Huntsville Alabama Times scoops New York Times: sports-data sparklines

Lyn McDaniel, design editor of the Huntsville Times, reports the use of sparklines in their sports section on March 21, 2005:

"Here is a modest first use of sparklines that appeared in The Huntsville Times March 21.

The graph lines seem fatter because of the process of making a pdf. In reality they are about half-point, and could have been far thinner. Even 85-line presses can reproduce a hairline easily; we have not tried to find the minimum printable thickness on our 110-line press.

They were created to the same scale with Adobe Illustrator's graphing function and imported onto the page individually to give me some flexibility in placement. Actually making the charts took only a few minutes. Freehand has a similar graphing function."

-- Edward Tufte

Response to Huntsville Times (Alabama) scoops New York Times (New York) in reporting sports data with sparklines

I'm sorry but I don't think these sparklines are that informative or easy to read. I know that a good graphic takes time to understand but most of Dr Tufte's advice has always been to minimize the amount of time spent deciphering the presentation and more time analysing what the data says (i.e. minimize the obstacles between the reader and your data). In this case the sparklines lack reference points that are easily deciphered.

The principal aim of the graphic is to show differences in the patterns of play between players, some players spike and some trend. However in the absence of a y scale, it is not clear what constitutes a spike. For example, the graph for Yastrzemshi shows a twin spike, the highest point is presumably 44 but is this 44 on a baseline of 10 or a baseline of 41? I cannot tell. It could be worked out if one <assumes> that the graphs have a common scale but that is a difficult task of deciphering.

Spikes and trends are determined in part by scale and when that is missing it becomes impossible to assess the data. Huff and Cleveland differ on whether a zero should be included in a y-axis but both agree that knowing the scale is important. What would make this graphic useful would be lowest and highest point labels to give an idea of the range occupied by the data in each case.

There are other problems:

The x axis is not clearly marked- it took me several steps to understand that the x-axis was career years and not a calendar years (keep in mind that I am not American and these names are unfamiliar to me - I briefly thought they were contemporaries). A label would help.

I like the idea of sparklines but in using them we must be careful not to be so entranced by simplifying the design that we dequantify the data. If making a duck of good data is the extreme of too much decoration then the other extreme is surely turning data into a meaningless graphic by removing too much.

John Walker

-- John Walker (email)

Response to Huntsville Times (Alabama) scoops New York Times (New York) in reporting sports data with sparklines

The Y scale axis holds a bit more mystery.
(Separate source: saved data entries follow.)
Lemma float_below_minus_M_PI (a : R) :
  (Rabs a <= 2 + / 16777216 \/ exists k : Z, a = IZR k / 4194304) ->
  (a < - M_PI_double -> a <= - (13176795 / 4194304))
  /\ (- M_PI_double <= a -> - (13176794 / 4194304) <= a).
Proof.
  pose proof M_PI_double_bounds as [[B1 B2] _].
  intros [Hs | [k Hk]].
  - apply Rabs_le_bounds in Hs. split; intros; lra.
  - subst a. split; intros H.
    + assert (A : (k < -13176794)%Z) by (apply lt_IZR; lra).
      assert (A' : (k <= -13176795)%Z) by lia.
      apply IZR_le in A'. lra.
    + assert (A : (-13176795 < k)%Z) by (apply lt_IZR; lra).
      assert (A' : (-13176794 <= k)%Z) by lia.
      apply IZR_le in A'. lra.
Qed.

(** [angle -= 2 * M_PI] on a [float] above [M_PI]. *)
Lemma wrap_down (a : R) :
  13176795 / 4194304 <= a <= 6.2832 ->
  - (13176794 / 4194304)
  <= to_float (to_double (a - 2 * M_PI_double)) <= 1.
Proof.
  intros Ha. pose proof M_PI_double_bounds as [_ [B1 B2]].
  set (y := a - 2 * M_PI_double).
  assert (Hy : Rabs y < 8) by (apply Rabs_def1; unfold y; lra).
  pose proof (to_double_error y Hy) as E1. apply Rabs_le_bounds in E1.
  set (x := to_double y) in *.
  assert (Hx : - (13176794 / 4194304) - 1 / 2 / 4194304 < x < 1 / 2).
  { unfold y, M_PI_double in *. lra. }
  destruct (Rlt_dec (Rabs x) 2) as [H2 | H2].
  - pose proof (to_float_error_small x H2) as E.
    apply Rabs_le_bounds in E. apply Rabs_def2 in H2. lra.
  - assert (Hneg : x <= -2).
    { unfold Rabs in H2. destruct (Rcase_abs x); lra. }
    rewrite to_float_2_4 by (rewrite Rabs_left by lra; lra).
    assert (A : (-13176794 <= Znearest_even (x * 4194304))%Z).
    { apply Znearest_even_ge. lra. }
    assert (B : (Znearest_even (x * 4194304) <= 0)%Z).
    { apply Znearest_even_le. lra. }
    apply IZR_le in A. apply IZR_le in B. lra.
Qed.

(** [angle += 2 * M_PI] on a [float] below [- M_PI]. *)
Lemma wrap_up (a : R) :
  - 6.2832 <= a <= - (13176795 / 4194304) ->
  - 1 <= to_float (to_double (a + 2 * M_PI_double)) <= 13176794 / 4194304.
Proof.
  intros Ha. pose proof M_PI_double_bounds as [_ [B1 B2]].
  set (y := a + 2 * M_PI_double).
  assert (Hy : Rabs y < 8) by (apply Rabs_def1; unfold y; lra).
  pose proof (to_double_error y Hy) as E1. apply Rabs_le_bounds in E1.
  set (x := to_double y) in *.
  assert (Hx : - (1 / 2) < x < 13176794 / 4194304 + 1 / 2 / 4194304).
  { unfold y, M_PI_double in *. lra. }
  destruct (Rlt_dec (Rabs x) 2) as [H2 | H2].
  - pose proof (to_float_error_small x H2) as E.
    apply Rabs_le_bounds in E. apply Rabs_def2 in H2. lra.
  - assert (Hpos : 2 <= x).
    { unfold Rabs in H2. destruct (Rcase_abs x); lra. }
    rewrite to_float_2_4 by (rewrite Rabs_pos_eq by lra; lra).
    assert (A : (Znearest_even (x * 4194304) <= 13176794)%Z).
    { apply Znearest_even_le. lra. }
    assert (B : (0 <= Znearest_even (x * 4194304))%Z).
    { apply Znearest_even_ge. lra. }
    apply IZR_le in A. apply IZR_le in B. lra.
Qed.

(** The stored difference of the two arguments. *)
Lemma stored_difference (y2 x2 y1 x1 : R) :
  let a := to_float (to_double (to_double (atan2 y2 x2)
                                - to_double (atan2 y1 x1))) in
  - 6.2832 <= a <= 6.2832
  /\ (Rabs a <= 2 + / 16777216 \/ exists k : Z, a = IZR k / 4194304).
Proof.
  pose proof PI_bounds as [P1 P2].
  pose proof (atan2_bound y1 x1) as A1.
  pose proof (atan2_bound y2 x2) as A2.
  assert (H1 : Rabs (atan2 y1 x1) < 8) by (apply Rabs_def1; lra).
  assert (H2 : Rabs (atan2 y2 x2) < 8) by (apply Rabs_def1; lra).
  pose proof (to_double_error _ H1) as E1. apply Rabs_le_bounds in E1.
  pose proof (to_double_error _ H2) as E2. apply Rabs_le_bounds in E2.
  set (a1 := to_double (atan2 y1 x1)) in *.
  set (a2 := to_double (atan2 y2 x2)) in *.
  assert (Hd0 : Rabs (a2 - a1) < 8) by (apply Rabs_def1; lra).
  pose proof (to_double_error _ Hd0) as E3. apply Rabs_le_bounds in E3.
  set (d := to_double (a2 - a1)) in *.
  assert (Hd : Rabs d < 8) by (apply Rabs_def1; lra).
  pose proof (to_float_error _ Hd) as E4. apply Rabs_le_bounds in E4.
  cbv zeta. split; [lra |]. apply to_float_grid, Hd.
Qed.

(** C8: the turn angle that the C function returns, with the difference
    stored in a [float] and compared with the [double] constant [M_PI],
    lies in the half-open interval from -PI to PI, whatever the two
    vectors are.  No [float] lies between [M_PI] and the [float] next above
    it, so that a stored difference is wrapped exactly when it lies outside
    the interval, and a wrapped one lands inside. *)
Theorem angle_between_float_range (t1 t2 : graphene_vec2_t) :
  - PI < angle_between_float t1 t2 <= PI.
Proof.
  pose proof PI_bounds as [P1 P2].
  pose proof M_PI_double_bounds as [[B1 B2] _].
  unfold angle_between_float. cbv zeta.
  pose proof (stored_difference (vy t2) (vx t2) (vy t1) (vx t1)) as H.
  cbv zeta in H.
  set (a := to_float (to_double (to_double (atan2 (vy t2) (vx t2))
                                 - to_double (atan2 (vy t1) (vx t1))))) in *.
  clearbody a. destruct H as [Hr Hg].
  pose proof (float_above_M_PI a Hg) as [Up1 Up2].
  pose proof (float_below_minus_M_PI a Hg) as [Dn1 Dn2].
  destruct (Rlt_dec M_PI_double a) as [Hgt | Hle].
  - pose proof (wrap_down a (conj (Up1 Hgt) (proj2 Hr))) as W.
    rewrite (Rltb_true _ _ Hgt).
    rewrite Rltb_false by lra. lra.
  - assert (Hle' : a <= M_PI_double) by lra.
    specialize (Up2 Hle'). rewrite (Rltb_false _ _ Hle').
    destruct (Rlt_dec a (- M_PI_double)) as [Hlt | Hge].
    + pose proof (wrap_up a (conj (proj1 Hr) (Dn1 Hlt))) as W.
      rewrite (Rltb_true _ _ Hlt). lra.
    + assert (Hge' : - M_PI_double <= a) by lra.
      specialize (Dn2 Hge'). rewrite (Rltb_false _ _ Hge'). lra.
Qed.

(** At an exact half turn the stored difference is the [float] nearest to
    PI in magnitude, which lies outside [M_PI]: it is wrapped, and the
    angle returned is the [float] next below PI in magnitude,
    13176794 / 2^22 = 3.1415925..., with the sign opposite to that of the
    difference.  Neither -PI nor PI is returned. *)
Lemma angle_between_float_half_turn :
  angle_between_float (graphene_vec2_init (-1) 0) (graphene_vec2_init 1 0)
  = 13176794 / 4194304
  /\ angle_between_float (graphene_vec2_init 1 0) (graphene_vec2_init (-1) 0)
     = - (13176794 / 4194304).
Proof.
  pose proof PI_bounds as [P1 P2].
  pose proof M_PI_double_bounds as [[B1 B2] [B3 B4]].
  assert (H0 : Rabs 0 < 8) by (rewrite Rabs_R0; lra).
  assert (Hpi : Rabs PI < 8) by (apply Rabs_def1; lra).
  pose proof (to_double_error 0 H0) as E0. apply Rabs_le_bounds in E0.
  pose proof (to_double_error PI Hpi) as Epi. apply Rabs_le_bounds in Epi.
  unfold angle_between_float. cbn [vx vy]. rewrite atan2_0_1, atan2_0_m1.
  set (z := to_double 0) in *. set (p := to_double PI) in *.
  clearbody z p.
  split.
  - assert (Hd0 : Rabs (z - p) < 8) by (apply Rabs_def1; lra).
    pose proof (to_double_error _ Hd0) as Ed. apply Rabs_le_bounds in Ed.
    set (d := to_double (z - p)) in *. clearbody d.
    assert (Ha : to_float d = - (13176795 / 4194304)).
    { rewrite to_float_2_4 by (rewrite Rabs_left by lra; lra).
      rewrite (Znearest_even_eq _ (-13176795)) by lra. lra. }
    rewrite Ha.
    rewrite (Rltb_false M_PI_double (- (13176795 / 4194304))) by lra.
    rewrite (Rltb_true (- (13176795 / 4194304)) (- M_PI_double)) by lra.
    set (y := - (13176795 / 4194304) + 2 * M_PI_double).
    assert (Hy : Rabs y < 8) by (apply Rabs_def1; unfold y; lra).
    pose proof (to_double_error _ Hy) as Ey. apply Rabs_le_bounds in Ey.
    set (x := to_double y) in *.
    assert (Hx : 13176794 / 4194304 - / 4 / 4194304 < x
                 < 13176794 / 4194304 + / 2 / 4194304).
    { unfold y, M_PI_double in *. lra. }
    clearbody x.
    rewrite to_float_2_4 by (rewrite Rabs_pos_eq by lra; lra).
    rewrite (Znearest_even_eq _ 13176794) by lra. reflexivity.
  - assert (Hd0 : Rabs (p - z) < 8) by (apply Rabs_def1; lra).
    pose proof (to_double_error _ Hd0) as Ed. apply Rabs_le_bounds in Ed.
    set (d := to_double (p - z)) in *. clearbody d.
    assert (Ha : to_float d = 13176795 / 4194304).
    { rewrite to_float_2_4 by (rewrite Rabs_pos_eq by lra; lra).
      rewrite (Znearest_even_eq _ 13176795) by lra. reflexivity. }
    rewrite Ha.
    rewrite (Rltb_true M_PI_double (13176795 / 4194304)) by lra.
    set (y := 13176795 / 4194304 - 2 * M_PI_double).
    assert (Hy : Rabs y < 8) by (apply Rabs_def1; unfold y; lra).
    pose proof (to_double_error _ Hy) as Ey. apply Rabs_le_bounds in Ey.
    set (x := to_double y) in *.
    assert (Hx : - (13176794 / 4194304) - / 2 / 4194304 < x
                 < - (13176794 / 4194304) + / 4 / 4194304).
    { unfold y, M_PI_double in *. lra. }
    clearbody x.
    assert (Hf : to_float x = - (13176794 / 4194304)).
    { rewrite to_float_2_4 by (rewrite Rabs_left by lra; lra).
      rewrite (Znearest_even_eq _ (-13176794)) by lra. lra. }
    rewrite Hf. rewrite Rltb_false by lra. reflexivity.
Qed.

(** Rounding leaves a value of the format as it is, and of two values
    equally near it takes the one with the even significand. *)
Lemma to_float_stored (k : Z) :
  2 <= Rabs (IZR k / 4194304) < 4 ->
  to_float (IZR k / 4194304) = IZR k / 4194304.
Proof.
  intros H. rewrite to_float_2_4 by exact H.
  replace (IZR k / 4194304 * 4194304) with (IZR k) by field.
  rewrite (Znearest_even_eq _ k) by lra. reflexivity.
Qed.

Lemma Znearest_even_ties :
  Znearest_even (5 / 2) = 2%Z /\ Znearest_even (7 / 2) = 4%Z.
Proof.
  assert (F2 : Zfloor (5 / 2) = 2%Z) by (apply Zfloor_unique; lra).
  assert (F3 : Zfloor (7 / 2) = 3%Z) by (apply Zfloor_unique; lra).
  unfold Znearest_even. cbv zeta. rewrite F2, F3.
  rewrite !Rltb_false by lra. split; reflexivity.
Qed.

(** ** The join synthesizer *)



Lemma line_intersect_corner :
  line_intersect (GRAPHENE_POINT_INIT 10 (-1)) (graphene_vec2_init 1 0)
                 (GRAPHENE_POINT_INIT 11 0) (graphene_vec2_init 0 1)
                 (indeterminate_point polyline_lib)
  = (true, GRAPHENE_POINT_INIT 11 (-1)).
Proof.
  unfold line_intersect. simpl.
  assert (Hdet : Rabs (0 * - 0 - 1 * - (1)) = 1).
  { replace (0 * - 0 - 1 * - (1)) with 1 by lra. apply Rabs_R1. }
  rewrite Rleb_false by (rewrite Hdet; lra).
  f_equal. f_equal; field.
Qed.

Lemma sqrt2_bounds : 1 < sqrt 2 < 2.
Proof.
  pose proof (sqrt_sqrt 2 ltac:(lra)) as Hs.
  pose proof (sqrt_pos 2) as Hp.
  split; nra.
Qed.

(** The miter ratio of a right-angle turn. *)
Lemma miter_ratio_right_angle :
  1 / Rabs (sin ((PI - PI / 2) / 2)) = sqrt 2.
Proof.
  pose proof sqrt2_bounds as Hs.
  replace ((PI - PI / 2) / 2) with (PI / 4) by field.
  rewrite sin_PI4.
  assert (Hpos : 0 < 1 / sqrt 2).
  { unfold Rdiv. rewrite Rmult_1_l. apply Rinv_0_lt_compat. lra. }
  rewrite Rabs_pos_eq by lra.
  field. lra.
Qed.


(** ** What segments leave alone *)

Section Frame.

Variable lib : GskCurveLib.

Lemma same_contour_refl sd : same_contour sd sd.
Proof. repeat split. Qed.

Lemma same_contour_trans sd1 sd2 sd3 :
  same_contour sd1 sd2 -> same_contour sd2 sd3 -> same_contour sd1 sd3.
Proof.
  intros (A1 & A2 & A3) (B1 & B2 & B3).
  repeat split; congruence.
Qed.

Lemma append_right_same sd curve : same_contour sd (append_right sd curve).
Proof. unfold append_right. destruct (is_first_curve sd); repeat split. Qed.

Lemma append_left_same sd curve : same_contour sd (append_left sd curve).
Proof. unfold append_left. destruct (is_first_curve sd); repeat split. Qed.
Assuming baseline is zero on each, Bond's spike of 73 is the same height as Ruth's peak at 60. Unless of course Ruth's baseline is zero, and Bond's baseline is 13, But by then I'm going cross-eyed.
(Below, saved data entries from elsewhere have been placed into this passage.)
(** The one request [fetch_articles] sends. *)
Definition search_request (m : Module) (w : World) (query : pystr)
    (max_results : Z) : event :=
  EvGet (search_url m w query max_results) 10.

(** The answers of the provider that leave nothing to show: the request
    fails, the body is not JSON, the body reports a failure, or the body
    lists no article. The HTTP status code plays no part. *)
Inductive no_results : result Response -> Prop :=
| transport_error (e : exn) :
    is_Exception e = true ->
    no_results (Raise e)
| unparseable_body (code : Z) (e : exn) :
    is_Exception e = true ->
    no_results (Ok {| status_code := code; json := Raise e |})
| provider_failure (code : Z) (d : dict) :
    lookup (lit "status") d <> Some (VStr (lit "ok")) ->
    no_results (Ok {| status_code := code; json := Ok (VDict d) |})
| zero_results (code : Z) (d : dict) :
    lookup (lit "status") d = Some (VStr (lit "ok")) ->
    lookup (lit "articles") d = None
    \/ lookup (lit "articles") d = Some (VList []) ->
    no_results (Ok {| status_code := code; json := Ok (VDict d) |}).
(** * Control plane of the gateway fleet: analytics purge, DRL load reports,
      configuration push/pull.

    Shallow embedding of
      - rpc/rpc_analytics_purger.go     (module [Rpc])
      - gateway/distributed_rate_limiter.go, both documents of the file:
        the DRL notifications and the configuration synchronisation
        (module [Gateway])
    together with the properties of the specification that concern them.

    Go function bodies are written in a small effect monad (module [Go]):
    explicit state passing, a chronological list of the effects performed
    (calls of external collaborators, log lines), and an outcome that tells
    normal completion from an early [return] and from a panic. *)

From Stdlib Require Import ZArith Ascii String List Lia DecimalString.
From stdpp Require Import base option list strings gmap.

Local Open Scope Z_scope.
Local Open Scope string_scope.
Local Open Scope list_scope.

(** ** Go runtime notions shared by both packages *)
Module Go.

(** [error] values are only inspected through [err != nil]; the message is
    kept for the log. *)
Definition error := string.

(** logrus levels used by the sources. *)
Inductive Level := DebugLevel | InfoLevel | WarnLevel | ErrorLevel.

(** [%v] / [%d] of an [int]. *)
Definition itoa (z : Z) : string := NilZero.string_of_int (Z.to_int z).

(** How the execution of a statement sequence ends: it reaches its end with
    a value, it executes a [return] (labelled with the return statement
    taken), or it panics. *)
Inductive flow (L A : Type) :=
| Next (a : A)
| Return (l : L)
| Panic (msg : string).
Arguments Next {L A} a.
Arguments Return {L A} l.
Arguments Panic {L A} msg.

Section Eff.
Context {St Ev L : Type}.

(** A computation reads and updates the state [St] and appends the
    effects it performs, oldest first. *)
Definition M (A : Type) : Type := St -> flow L A * St * list Ev.

Definition ret {A} (a : A) : M A := fun s => (Next a, s, []).

Definition bind {A B} (m : M A) (f : A -> M B) : M B := fun s =>
  match m s with
  | (Next a, s1, e1) =>
      match f a s1 with (r, s2, e2) => (r, s2, e1 ++ e2) end
  | (Return l, s1, e1) => (Return l, s1, e1)
  | (Panic msg, s1, e1) => (Panic msg, s1, e1)
  end.

Definition emit (e : Ev) : M unit := fun s => (Next tt, s, [e]).
Definition get : M St := fun s => (Next s, s, []).
Definition put (s : St) : M unit := fun _ => (Next tt, s, []).
Definition exit {A} (l : L) : M A := fun s => (Return l, s, []).
Definition panic {A} (msg : string) : M A := fun s => (Panic msg, s, []).

(** [if c { body }] without [else]. *)
Definition when (c : bool) (body : M unit) : M unit :=
  if c then body else ret tt.
End Eff.

Arguments M : clear implicits.

Declare Scope go_scope.
Delimit Scope go_scope with go.
Notation "'do' x <- m ; k" := (bind m (fun x => k))
  (at level 10, x name, m at level 100, k at level 200) : go_scope.
Notation "'do' ' p <- m ; k" := (bind m (fun x => match x with p => k end))
  (at level 10, p pattern, m at level 100, k at level 200) : go_scope.
Notation "m ;; k" := (bind m (fun _ => k))
  (at level 100, k at level 200, right associativity) : go_scope.

(** A call [f()] used as a statement: a [return] inside [f] ends [f], not
    its caller; a panic goes on unwinding. *)
Definition call {St Ev L L' A : Type} (m : M St Ev L A) : M St Ev L' unit :=
  fun s =>
    match m s with
    | (Next _, s1, e1) => (Next tt, s1, e1)
    | (Return _, s1, e1) => (Next tt, s1, e1)
    | (Panic msg, s1, e1) => (Panic msg, s1, e1)
    end.

(** [time.Duration] is an int64 count of nanoseconds: a product wraps
    around. *)
Definition wrap64 (z : Z) : Z := (z + 2 ^ 63) mod 2 ^ 64 - 2 ^ 63.
Definition Second : Z := 1000000000.

End Go.

(** ** package rpc: rpc_analytics_purger.go *)
Module Rpc.
Import Go.
Local Open Scope go_scope.

Definition ANALYTICS_KEYNAME : string := "tyk-system-analytics".

Section Purger.

(** [analytics.AnalyticsRecord] of tyk-pump: the purger never looks
    inside a record. *)
Context {AnalyticsRecord : Type}.

(** The dynamic values the purger stores in an [interface{}]: the [nil]
    interface, a [string], an [AnalyticsRecord]. *)
Inductive iface :=
| INil
| IString (s : string)
| IRecord (r : AnalyticsRecord).

(** The two shapes of function handed to [dispatcher.AddFunc]. *)
Inductive RPCFunc :=
| FuncBool (f : unit -> bool)
| FuncStringError (f : string -> option error).

(** [WithError(err)] and [WithField(name, v)] of a log entry. *)
Inductive logField :=
| FErr (e : error)
| FVal (name : string) (v : iface).

Inductive Event :=
| EvLog (lvl : Level) (fields : list logField) (msg : string)
| EvAddFunc (name : string) (f : RPCFunc)
| EvFuncClientSingleton (funcName : string) (arg : iface) (err : option error)
| EvEmitErrorEvent (jobName funcName : string) (err : error)
| EvGetAndDeleteSet (keyName : string).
Assuming a baseline of ten, here is a graph without normalized output.

You can see Bond's spike is far more pronounced in relation to his career. Specifically being asked to compare spikes of dissimilar Y scale graphs is more like answering a trick question.

-- Jeffrey Berg (email)

Response to Huntsville Times (Alabama) scoops New York Times (New York) in reporting sports data with sparklines

While the sparklines are nice, I'd suggest that bar charts might be a better presentation of the data for several reasons:

  • A bar chart creates a common baseline of 0 for each player and a more defined height for each season, allowing the reader to better gauge the difference in number of home runs per season between players, rather than just seeing the overall trend over the career.
  • The number of home runs hit each year is a discrete quantity that starts again at zero the next season. Line charts are better for continuous data. A line between two points tends to imply that at some time between the two points, the data being charted had that value. However, home runs are not continuous -- Roger Maris hitting 61 home runs in one season and 33 in the next does not mean he somehow hit 40-some home runs halfway between the two points being plotted on the chart.
  • Each bar clearly denotes a season. The reader does not have to guess whether a straight line between two points covers only two seasons, or if additional seasons happen to fall on the line. Plus, you can indicate the player's top season by changing the bar's color.

-- Matthew Ericson (email)

Response to Huntsville Times (Alabama) scoops New York Times (New York) in reporting sports data with sparklines

Matthew, the bar graphs are fantastic.



-- Estes

Response to Huntsville Times (Alabama) scoops New York Times (New York) in reporting sports data with sparklines

I agree. The bar graphs outperform the [spark]line graphs at the same scale. Two small changes, I think, could distill them even more.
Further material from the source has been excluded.